Secondly: Thank you Hugh Hewitt on talk radio 870AM KLAC 3 to 6 P.M. on Wednesday, April 16, 2009. We were able to listen to what Bill Maher said on his Real Time with Bill Maher on his Friday night HBO Show. Bill ridiculed in a most filthy manner possible Pope Benedict’s visit to America and the Catholic Church.
Bill is an ex-Catholic who is a deeply angry, offensive person and not a funny man. He has an attention deficit with a dirty mouth. Besides calling the Pope a Nazi and a cult leader for child abuse, this idiot is getting away with anti-Catholic hate speech and stupid bigotry. If he had said this of the Jewish or Moslem faith or even the gays, he would have been off the air the next day. This is a matter I will deal with in another letter.
Thirdly: Thank you Pope Benedict XVI for publishing Your Meditations for Every Day of the Year, “Co-Workers of the Truth.” Ignatius, San Francisco, 1992.
Your meditation for April 16th is most appropriate for today. Here are excerpts:
“… Christ is raised! In old chronicles we read how the faithful in Russia used to embrace each other with this greeting. They had undergone tangible renunciation during the period of Lent, and now that this period was over, they experience a real, immense overflowing of joy.
“By entering into the rhythm of the Church’s year they knew quite tangibly that life had triumphed and that life was beautiful. We still celebrate Easter today, of course, but the grey veil of doubt has spread over the heart of Christendom, robbing us of joy….
“What would it mean if Easter, the Resurrection of Jesus, had not taken place?

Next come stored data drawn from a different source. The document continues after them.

(* ===== verification/Actions.v ===== *)
(** internal/httpactionsserver/server.go and email_verified.go: the handlers
    Zitadel calls when an account is created, a token is minted, an identity
    provider intent succeeds and an email address is verified or changed. *)

From S2P Require Import Prelude GoLib Prog Model Json Cluster Users RecoveryMail AvatarSync.

Record ServerConfig := mkServerConfig {
  Addr : string;
  CertFile : string;
  KeyFile : string;
  DisableHTTP2 : bool;
  Kubeconfig : string;
  SigningKey : string;
  DisableSignatureValidation : bool;
  SuspiciousLoginEmailTemplate : string;
  PasskeyAddedEmailTemplate : string;
  PasskeyRemovedEmailTemplate : string;
  NotificationNamespace : string;
  GraphQLGatewayURL : string;
  GraphQLGatewayCACertFile : string;
  IdpIntentUserLookupAttempts : Z;
  IdpIntentUserLookupBaseWait : Z }.

Definition NewServerConfig : ServerConfig :=
  mkServerConfig ":8082" EmptyString EmptyString false EmptyString EmptyString false
    "emailtemplates.notification.miloapis.com-usersuspiciousemailtemplate"
    "emailtemplates.notification.miloapis.com-userpasskeyaddedemailtemplate"
    "emailtemplates.notification.miloapis.com-userpasskeyremovedemailtemplate"
    "milo-system"
    "https://graphql-gateway.graphql-gateway.svc.cluster.local:4000/graphql"
    "/etc/ssl/certs/datum-ca.crt"
    8 (250 * Millisecond).

(** [zitadelClient] is the value [zitadelAPI] reads under the lock when a handler
    runs: a background goroutine may install it later with [SetZitadelClient]. *)
Record Server := mkServer {
  config : ServerConfig;
  validateSignature : string → string → string → option error;
  zitadelClient : zapi }.

Definition SetZitadelClient (s : Server) (c : zapi) : Server := mkServer (config s) (validateSignature s) c.
Definition zitadelAPI (s : Server) : zapi := zitadelClient s.

(** * The checks every handler starts with *)

Definition method_not_allowed : HttpResponse := http_error StatusMethodNotAllowed "method not allowed".

(** Reads the body and validates its signature; [read_msg] is the text of the
    response to a failed read, the only part that varies. *)
Definition with_signed_body (s : Server) (read_msg : error → string) (r : HttpRequest)
    (k : string → M HttpResponse) : M HttpResponse :=
  match rq_body r with
  | Err e => mret (http_error StatusBadRequest (read_msg e))
  | Ok body =>
      match validateSignature s body (rq_signature r) (SigningKey (config s)) with
      | Some e => mret (http_error StatusUnauthorized ("signature validation failed: " +:+ Error e))
      | None => k body
      end
  end.

Definition post_only (r : HttpRequest) (k : M HttpResponse) : M HttpResponse :=
  if bool_decide (rq_method r = "POST") then k else mret method_not_allowed.

Definition failed_to_read_err (e : error) : string := "failed to read request body: " +:+ Error e.

(** * Looking a User up while its provisioning may still be under way *)

(** [k] counts the attempts left after this one. *)
Fixpoint getUser_loop (userID : string) (baseWait : Z) (k : nat) (attempt : Z) : M (result User) :=
  r ← call (KGetUser userID);
  match r with
  | Ok current => mret (Ok current)
  | Err e =>
      match k with
      | O => mret (Err e)
      | Datatypes.S k =>
          if IsNotFound e then
            _ ← call (Sleep (wrap64 (baseWait * wrap64 (2 ^ attempt))));
            getUser_loop userID baseWait k (attempt + 1)
          else mret (Err e)
      end
  end.

Definition getUserWithRetry (c : ServerConfig) (userID : string) : M (result User) :=
  let attempts := (1 `max` IdpIntentUserLookupAttempts c)%Z in
  let baseWait := (0 `max` IdpIntentUserLookupBaseWait c)%Z in
  getUser_loop userID baseWait (Z.to_nat (attempts - 1)) 0.

(** * create-user-account *)

Record createUserAccountRequest := mkCreateReq {
  cr_AggregateID : string;
  cr_EventType : string;
  cr_UserID : string;
  cr_FirstName : string;
  cr_LastName : string;
  cr_Email : string }.

Definition zero_createReq : createUserAccountRequest :=
  mkCreateReq EmptyString EmptyString EmptyString EmptyString EmptyString EmptyString.

(** Fields the handler never reads are decoded for their type errors only. *)
Definition ignored_string {R} : decoder R := string_field (λ _ r, r).

Section Decoders.
Context `{GoRuntime}.

Definition createReq_payload : decoder createUserAccountRequest := decode_struct
  [("userName", ignored_string);
   ("firstName", string_field (λ x r, mkCreateReq (cr_AggregateID r) (cr_EventType r) (cr_UserID r) x (cr_LastName r) (cr_Email r)));
   ("lastName", string_field (λ x r, mkCreateReq (cr_AggregateID r) (cr_EventType r) (cr_UserID r) (cr_FirstName r) x (cr_Email r)));
   ("displayName", ignored_string); ("preferredLanguage", ignored_string);
   ("email", string_field (λ x r, mkCreateReq (cr_AggregateID r) (cr_EventType r) (cr_UserID r) (cr_FirstName r) (cr_LastName r) x));
   ("encodedHash", ignored_string); ("userAgentID", ignored_string)].

Definition createReq_decoder : decoder createUserAccountRequest := decode_struct
  [("aggregateID", string_field (λ x r, mkCreateReq x (cr_EventType r) (cr_UserID r) (cr_FirstName r) (cr_LastName r) (cr_Email r)));
   ("aggregateType", ignored_string); ("resourceOwner", ignored_string);
   ("instanceID", ignored_string); ("version", ignored_string);
   ("sequence", int_field (λ _ r, r));
   ("event_type", string_field (λ x r, mkCreateReq (cr_AggregateID r) x (cr_UserID r) (cr_FirstName r) (cr_LastName r) (cr_Email r)));
   ("created_at", ignored_string);
   ("userID", string_field (λ x r, mkCreateReq (cr_AggregateID r) (cr_EventType r) x (cr_FirstName r) (cr_LastName r) (cr_Email r)));
   ("event_payload", createReq_payload)].
End Decoders.

Definition EventTypeUserHumanSelfRegistered : string := "user.human.selfregistered".
Definition EventTypeUserHumanAdded : string := "user.human.added".
Definition SupportedUserCreationEvents : list string :=
  [EventTypeUserHumanSelfRegistered; EventTypeUserHumanAdded].

Section Handlers.
Context `{GoRuntime} `{ConflictRetry}.

(** The part of the handler after a real create. *)
Definition seed_email_verification (s : Server) (userName : string) : M unit :=
  if zapi_is_nil (zitadelAPI s) then mret ()
  else
    r ← zcall (zitadelAPI s) (ZGetUserByID userName);
    match r with
    | Ok (Some zu) => _ ← SetVerified userName (z_IsEmailVerified zu); mret ()
    | Ok None | Err _ => mret ()
    end.

Definition createUserAccountHandler (s : Server) (r : HttpRequest) : M HttpResponse :=
  post_only r $
  with_signed_body s failed_to_read_err r $ λ body,
  match Unmarshal createReq_decoder zero_createReq body with
  | None => mret (http_error StatusBadRequest ("invalid request body: " +:+ json_error_text body))
  | Some req =>
      if negb (bool_decide (cr_EventType req ∈ SupportedUserCreationEvents)) then
        mret (http_error StatusBadRequest ("unsupported event type: " +:+ cr_EventType req))
      else
        '(user, created, err) ← EnsureUser (NewUser (cr_AggregateID req) (cr_Email req) (cr_FirstName req) (cr_LastName req));
        match err with
        | Some e => mret (http_error StatusInternalServerError ("failed to create user resource: " +:+ Error e))
        | None =>
            if negb created then mret (mkResponse StatusOK "already exists")
            else
              _ ← applyPendingAvatarByEmail (cr_AggregateID req) (cr_Email req) "create-user-account";
              _ ← RecordEvent (u_name user) (u_uid user) EventReasonAccountCreated "Account created";
              _ ← seed_email_verification s (u_name user);
              mret (mkResponse StatusCreated "created")
        end
  end.
End Handlers.

(** * customize-jwt *)

Record CustomizeJwtHandlerRequest := mkJwtReq {
  jr_Function : string;
  jr_Username : string;
  jr_Human : option string }.

Definition zero_jwtReq : CustomizeJwtHandlerRequest := mkJwtReq EmptyString EmptyString None.

Section Jwt.
Context `{GoRuntime}.

(** A pointer to a struct: null clears it, an object allocates it when nil. *)
Definition human_decoder : decoder CustomizeJwtHandlerRequest := λ j r,
  match j with
  | JNull => Some (mkJwtReq (jr_Function r) (jr_Username r) None)
  | _ =>
      decode_struct
        [("email", string_field (λ x r, mkJwtReq (jr_Function r) (jr_Username r) (Some x)))] j
        (mkJwtReq (jr_Function r) (jr_Username r) (Some (default EmptyString (jr_Human r))))
  end.

Definition jwtReq_decoder : decoder CustomizeJwtHandlerRequest := decode_struct
  [("userinfo", decode_struct [("sub", ignored_string)]);
   ("function", string_field (λ x r, mkJwtReq x (jr_Username r) (jr_Human r)));
   ("user", decode_struct
      [("username", string_field (λ x r, mkJwtReq (jr_Function r) x (jr_Human r)));
       ("human", human_decoder)])].
End Jwt.

(** CustomizeJwtHandlerResponse with its one metadata entry (the bytes of "value"
    in base64) and its one claim, as [json.Marshal] writes it. *)
Definition Metadata (key value : string) : json := JObj [("key", JStr key); ("value", JStr value)].
Definition AppendClaim (key value : string) : json := JObj [("key", JStr key); ("value", JStr value)].

Definition jwt_claims (email : string) : json :=
  JObj [("set_user_metadata", JArr [Metadata "key" "dmFsdWU="]);
        ("append_claims", JArr [AppendClaim "email" email])].

Definition jwt_response (email : string) : string := render (jwt_claims email).

Definition jwt_email (req : CustomizeJwtHandlerRequest) : string :=
  match jr_Human req with Some email => email | None => jr_Username req end.

(** The write of the body is a call because its failure is a branch; the status
    line of a failed write has already been sent. *)
Definition customizeJwtHandler `{GoRuntime} (s : Server) (r : HttpRequest) : M HttpResponse :=
  with_signed_body s (λ _, "Failed to read request body") r $ λ body,
  match Unmarshal jwtReq_decoder zero_jwtReq body with
  | None => mret (http_error StatusBadRequest "Failed to parse request body")
  | Some req =>
      if negb (bool_decide (jr_Function req = "function/preuserinfo" ∨ jr_Function req = "function/preaccesstoken")) then
        mret (http_error StatusBadRequest ("unsupported function: " +:+ jr_Function req))
      else
        let data := jwt_response (jwt_email req) in
        e ← call (HttpWrite StatusOK data);
        match e with
        | Some _ => mret (http_error StatusInternalServerError "error")
        | None => mret (mkResponse StatusOK data)
        end
  end.

(** * idp-intent-succeeded *)

Record IdpIntentSucceededRequest := mkIdpReq {
  ir_EventType : string;
  ir_IDPUser : string;
  ir_PayloadUserID : string }.

Definition zero_idpReq : IdpIntentSucceededRequest := mkIdpReq EmptyString EmptyString EmptyString.

Definition miloUserIDFromIdpIntent (req : IdpIntentSucceededRequest) : string := ir_PayloadUserID req.

Section Idp.
Context `{GoRuntime}.

Definition idpReq_decoder : decoder IdpIntentSucceededRequest := decode_struct
  [("event_type", string_field (λ x r, mkIdpReq x (ir_IDPUser r) (ir_PayloadUserID r)));
   ("userId", ignored_string);
   ("event_payload", decode_struct
      [("idpUser", string_field (λ x r, mkIdpReq (ir_EventType r) x (ir_PayloadUserID r)));
       ("idpIdToken", ignored_string);
       ("userId", string_field (λ x r, mkIdpReq (ir_EventType r) (ir_IDPUser r) x))])].

Definition idpIntentSucceededHandler (s : Server) (r : HttpRequest) : M HttpResponse :=
  with_signed_body s (λ _, "failed to read request body") r $ λ body,
  match Unmarshal idpReq_decoder zero_idpReq body with
  | None => mret (http_error StatusBadRequest "invalid body")
  | Some req =>
      if bool_decide (ir_EventType req ≠ "idpintent.succeeded" ∨ ir_IDPUser req = EmptyString) then
        mret (http_error StatusBadRequest "unexpected event")
      else
        match decodeIDPUserPayload (ir_IDPUser req) with
        | Err _ => mret (http_error StatusBadRequest "invalid idpUser")
        | Ok raw =>
            match parseIDPUserData raw with
            | Err _ => mret (http_error StatusBadRequest "invalid idpUser data")
            | Ok (idpProvider, avatarURL) =>
                let userID := miloUserIDFromIdpIntent req in
                let email := extractEmailFromIDPUserData raw in
                if bool_decide (userID = EmptyString) then
                  if negb (bool_decide (email = EmptyString)) then
                    _ ← storePendingAvatar email avatarURL idpProvider;
                    mret (mkResponse StatusOK "pending")
                  else mret (http_error StatusBadRequest "userID not found in payload")
                else
                  u ← getUserWithRetry (config s) userID;
                  match u with
                  | Err e =>
                      if IsNotFound e then
                        if negb (bool_decide (email = EmptyString)) then
                          _ ← storePendingAvatar email avatarURL idpProvider;
                          mret (mkResponse StatusOK "pending")
                        else mret (http_error StatusNotFound "user not found")
                      else mret (http_error StatusInternalServerError "failed to get user")
                  | Ok original =>
                      e ← call (KPatchUserStatus original (with_avatar original avatarURL idpProvider) "idp-intent-succeeded");
                      match e with
                      | Some _ => mret (http_error StatusInternalServerError "failed to patch user")
                      | None => mret (mkResponse StatusOK "success")
                      end
                  end
            end
        end
  end.
End Idp.
Lemma handleSuspiciousLogin_wp s req ua :
  ua = default (mkUserAgent EmptyString EmptyString EmptyString) (sr_UserAgent req) →
  wp (handleSuspiciousLogin s (sr_PayloadUserID req) (sr_CreatedAt req) (ua_IP ua) (ua_Description ua))
    (λ tr r, alerted s req tr ∧ r = Returned tt).
Proof.
  intros ->. unfold handleSuspiciousLogin, alerted.
  apply (wp_bind_quiet (no is_mail_or_write)); [apply resolveUserAgent_no|]. intros [device browser] tr1 H1.
  apply (wp_bind_quiet (no is_mail_or_write)); [apply resolveLocation_no|]. intros location tr2 H2.
  rewrite wp_bind. eapply wp_mono; [apply sendSuspiciousLoginEmail_notifies|].
  intros tr3 [e|] [H3 Hr]; simpl; [|done]. split; [|done].
  exists device, browser, location, (tr1 ++ tr2), tr3. rewrite app_nil_r, app_assoc. split; [done|].
  split; [|done]. by apply ti_app.
Qed.

Lemma check_login_wp s req sessions :
  wp (check_login s req sessions) (on_return (λ tr resp,
    resp = mkResponse StatusOK "success" ∧
    if alert_due req sessions then alerted s req tr else tr = [])).
Proof.
  unfold check_login, alert_due. set (ua := default _ _).
  set (exempt := match findSessionByID _ _ with Some c => _ | None => _ end). destruct exempt; simpl; [by split|].
  destruct (getPreviousSessions sessions (current_session_id req)) as [|p prev] eqn:Hp; [by split|].
  destruct (isSuspiciousLogin (p :: prev) _ _ _); [|by split].
  rewrite wp_bind. eapply wp_mono; [by apply handleSuspiciousLogin_wp|].
  intros tr [u|] [Ha Hr]; simpl; [|done]. by rewrite app_nil_r.
Qed.

Lemma apply_pending_on_login_no s uid : safe (no is_mail_or_write) (apply_pending_on_login s uid).
Proof.
  unfold apply_pending_on_login. destruct (zitadelAPI s); try by (split; done).
  intros [[zu|]|e]; simpl; try done. case_bool_decide; [done|].
  apply (wp_bind_quiet (no is_mail_or_write)).
  - unfold applyPendingAvatarByEmail, consumePendingAvatar, storePendingAvatar, patchUserAvatar.
    solve_quiet.
  - intros a tr Htr. simpl. by rewrite app_nil_r.
Qed.
End Decision.

(** * Properties *)

(** The loop over the session history decides exactly this: a login is
    suspicious iff there is a history and at least one of the non-empty IP,
    browser family or fingerprint of the login occurs nowhere in it.  A session
    without a user agent never counts as a match for the browser family. *)
Theorem isSuspiciousLogin_exact `{GoRuntime} prev ip ua fp :
  isSuspiciousLogin prev ip ua fp = true ↔
  prev ≠ [] ∧
  ((ip ≠ EmptyString ∧ ∀ s, s ∈ prev → s_IP s ≠ ip) ∨
   (ua ≠ EmptyString ∧ ∀ s, s ∈ prev → s_UserAgent s = EmptyString ∨ userAgentKey (s_UserAgent s) ≠ userAgentKey ua) ∨
   (fp ≠ EmptyString ∧ ∀ s, s ∈ prev → s_FingerprintID s ≠ fp)).
Proof.
  destruct prev as [|p prev]; [naive_solver|]. unfold isSuspiciousLogin. rewrite fold_see. cbn [ipSeen userAgentSeen fingerprintSeen].
  rewrite !orb_false_l, !orb_true_iff, !andb_true_iff, !negb_true_iff, !existsb_false_iff, !bool_decide_eq_false.
  unfold same_ip, same_agent, same_fingerprint. setoid_rewrite andb_false_iff.
  setoid_rewrite negb_false_iff. setoid_rewrite bool_decide_eq_false. setoid_rewrite bool_decide_eq_true.
  split; [|naive_solver]. intros [[[]|[]]|[Hfp Hall]]; split; try done; [auto|auto|].
  right. right. split; [done|]. intros s Hs. by destruct (Hall s Hs).
Qed.

(** C38: session-added alerts exactly when the login is suspicious. Any execution
    that answers either rejects the request without a call (no usable client: 503),
    or lists the sessions of the payload's user exactly once; it answers 500 when
    that fails, and otherwise 200, sending the alert iff the current session was
    not verified by a passkey and the remaining sessions make the login
    suspicious; before the listing nothing but a pending avatar is touched. *)
Theorem sessionAdded_trace `{GoRuntime} s rq tr resp :
  may (sessionAddedHandler s rq) tr (Returned resp) →
  (tr = [] ∧ rs_code resp ≠ StatusOK) ∨
  (∃ body req tr0 (r : result (list Session)) tr1,
     rq_body rq = Ok body ∧ Unmarshal sessionReq_decoder zero_sessionReq body = Some req ∧
     zitadelAPI s = ZReady ∧
     tr = tr0 ++ ev (ZListSessions (sr_PayloadUserID req)) r :: tr1 ∧ no is_mail_or_write tr0 ∧
     match r with
     | Err e => rs_code resp = StatusInternalServerError ∧ tr1 = []
     | Ok sessions =>
         resp = mkResponse StatusOK "success" ∧
         if alert_due req sessions then alerted s req tr1 else tr1 = []
     end).
Proof.
  intros Hm. on_returns Hm. unfold sessionAddedHandler, post_only. case_bool_decide; [|by left].
  unfold with_signed_body. destruct (rq_body rq) as [body|e] eqn:Hb; [|by left].
  destruct (validateSignature _ _ _ _); [by left|]. destruct (Unmarshal _ _ _) as [req|] eqn:Hu; [|by left].
  case_bool_decide; [|by left]. simpl. case_bool_decide; [by left|].
  destruct (zapi_is_nil (zitadelAPI s)) eqn:Hz; [by left|].
  apply (wp_bind_safe (no is_mail_or_write)); [apply apply_pending_on_login_no| |done]. intros _ tr0 H0'.
  destruct (zitadelAPI s) eqn:Hs; [done|done|]. simpl. intros [sessions|e]; simpl.
  - eapply wp_mono; [apply check_login_wp|]. intros tr1 [resp'|] Hc; simpl in *; [|done].
    right. exists body, req, tr0, (Ok sessions), tr1. done.
  - right. by exists body, req, tr0, (Err e), [].
Qed.

(** C39: a typed-nil Zitadel client defeats the 503 branch. [createZitadelClient]
    hands the server an interface that holds a nil *SDKClient when Zitadel is not
    reachable; with it, every well-formed session-added request panics, while a
    nil interface is answered 503 without a call. *)
Theorem sessionAdded_typed_nil `{GoRuntime} cfg vs rq body req tr r :
  rq_method rq = "POST" → rq_body rq = Ok body → vs body (rq_signature rq) (SigningKey cfg) = None →
  Unmarshal sessionReq_decoder zero_sessionReq body = Some req →
  sr_EventType req = "oidc_session.added" → sr_PayloadUserID req ≠ EmptyString →
  (may (sessionAddedHandler (mkServer cfg vs ZTypedNil) rq) tr r → tr = [] ∧ r = Panicked) ∧
  (may (sessionAddedHandler (mkServer cfg vs ZNil) rq) tr r →
     tr = [] ∧ r = Returned (http_error StatusServiceUnavailable "zitadel sdk client not configured")).
Proof.
  intros Hp Hb Hv Hu Ht Hn. unfold sessionAddedHandler, post_only, with_signed_body. simpl.
  rewrite Hp, Hb, Hv, Hu, Ht. rewrite !bool_decide_true by done. simpl. rewrite bool_decide_false by done.
  by split.
Qed.

(** * Witnesses *)

Section Witnesses.
#[local] Existing Instance ascii_runtime.

Definition chrome_mac : string := "Mozilla/5.0 (Macintosh; Intel Mac OS X 10_15_7) Chrome/126.0 Safari/537.36".
Definition chrome_mac_later : string := "Mozilla/5.0 (Macintosh; Intel Mac OS X 10_15_7) Chrome/131.0 Safari/537.36".
Definition firefox_linux : string := "Mozilla/5.0 (X11; Linux x86_64; rv:127.0) Gecko/20100101 Firefox/127.0".

Definition session (id ip ua fp : string) (passkey : bool) : Session :=
  mkSession id "u1" ip fp 0 None ua ∅ passkey.

(** A browser update is not a new browser; another browser is. *)
Example userAgentKey_update : userAgentKey chrome_mac = userAgentKey chrome_mac_later.
Proof. vm_compute. reflexivity. Qed.

Example suspicious_examples :
  isSuspiciousLogin [session "s0" "1.2.3.4" chrome_mac "f0" false] "1.2.3.4" chrome_mac_later "f0" = false ∧
  isSuspiciousLogin [session "s0" "1.2.3.4" chrome_mac "f0" false] "1.2.3.4" firefox_linux "f0" = true.
Proof. vm_compute. split; reflexivity. Qed.

Definition session_body : string :=
  js "{'aggregateID':'V1','event_type':'oidc_session.added','created_at':'2024-01-01T00:00:00Z','event_payload':{'userID':'u1','sessionID':'s1','userAgent':{'ip':'9.9.9.9','fingerprint_id':'f9','description':'curl'}}}".

Definition with_sessions (c : cluster) (f : string → list Session) : cluster :=
  mkCluster (c_clock c) (c_users c) (c_emails c) (c_events c) (c_pending c) (c_humans c) (c_links c) f
    (c_methods c) (c_metadata c) (c_pbusers c) (c_metrics c) (c_issued c).

Definition with_history : cluster :=
  with_sessions one_user (λ _, [session "s1" "9.9.9.9" "curl" "f9" false; session "s0" "1.2.3.4" chrome_mac "f0" false]).

Lemma sessionAdded_trace_witness :
  let tr := run_trace fake (sessionAddedHandler ready_server (post session_body)) with_history in
  count is_create_email tr = 1%nat ∧
  ∃ req tr0 (r : result (list Session)) tr1,
    tr = tr0 ++ ev (ZListSessions (sr_PayloadUserID req)) r :: tr1 ∧ no is_mail_or_write tr0.
Proof.
  intros tr. split; [vm_compute; reflexivity|].
  destruct (sessionAdded_trace ready_server (post session_body) tr (mkResponse StatusOK "success"))
    as [[_ Hc]|(body & req & tr0 & r & tr1 & _ & _ & _ & Htr & H0 & _)].
  - apply run_may_to. vm_compute. reflexivity.
  - by destruct Hc.
  - exists req, tr0, r, tr1. split; [exact Htr|exact H0].
Defined.

Lemma sessionAdded_typed_nil_witness :
  ∃ tr, may (sessionAddedHandler (mkServer NewServerConfig accept_all ZTypedNil) (post session_body)) tr Panicked ∧
    tr = [] ∧ (Panicked : outcome HttpResponse) = Panicked.
Proof.
  exists []. assert (may (sessionAddedHandler (mkServer NewServerConfig accept_all ZTypedNil) (post session_body)) [] Panicked)
    as Hm by (vm_compute; split; reflexivity).
  split; [exact Hm|].
  eapply (sessionAdded_typed_nil NewServerConfig accept_all (post session_body) session_body _ [] Panicked);
    try exact Hm; try (vm_compute; reflexivity). vm_compute. discriminate.
Defined.
End Witnesses.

Would it mean just one more corpse, insignificant among the statistics of world history, or would there be more to it? Well, if there were no Resurrection, the story of Jesus would have ended with Good Friday….
“But that would mean that God does not take initiatives in history, that he is either unable or unwilling to touch this world of ours, our human living and dying. And that in turn would mean that love is futile, nugatory, an empty and vain promise. It would mean that there is no judgment and no justice. It would mean that the moment is all that counts and that right belongs to the cunning, the crafty and those without consciences.
“There would be no judgment. Many people, and by no means only wicked people, would welcome that because they confuse judgment with petty calculations and give room to fear than to trusting love.
“This is the motivation for the passionate efforts made to remove Easter Sunday from the pages of history, to “get behind” it and stop history with Good Friday. But these escape attempts result, not in redemption, but in the dreary kind of joy of those who regard God’s justice as something dangerous and therefore wish it did not exist.
“All this makes clear what Easter does mean: God has acted. History does not go on aimlessly. Justice, love, truth – these are realities, genuine reality. God loves us; he comes to meet us.
George H. Kubeck, Duplicate and or translate into Spanish and Vietnamese.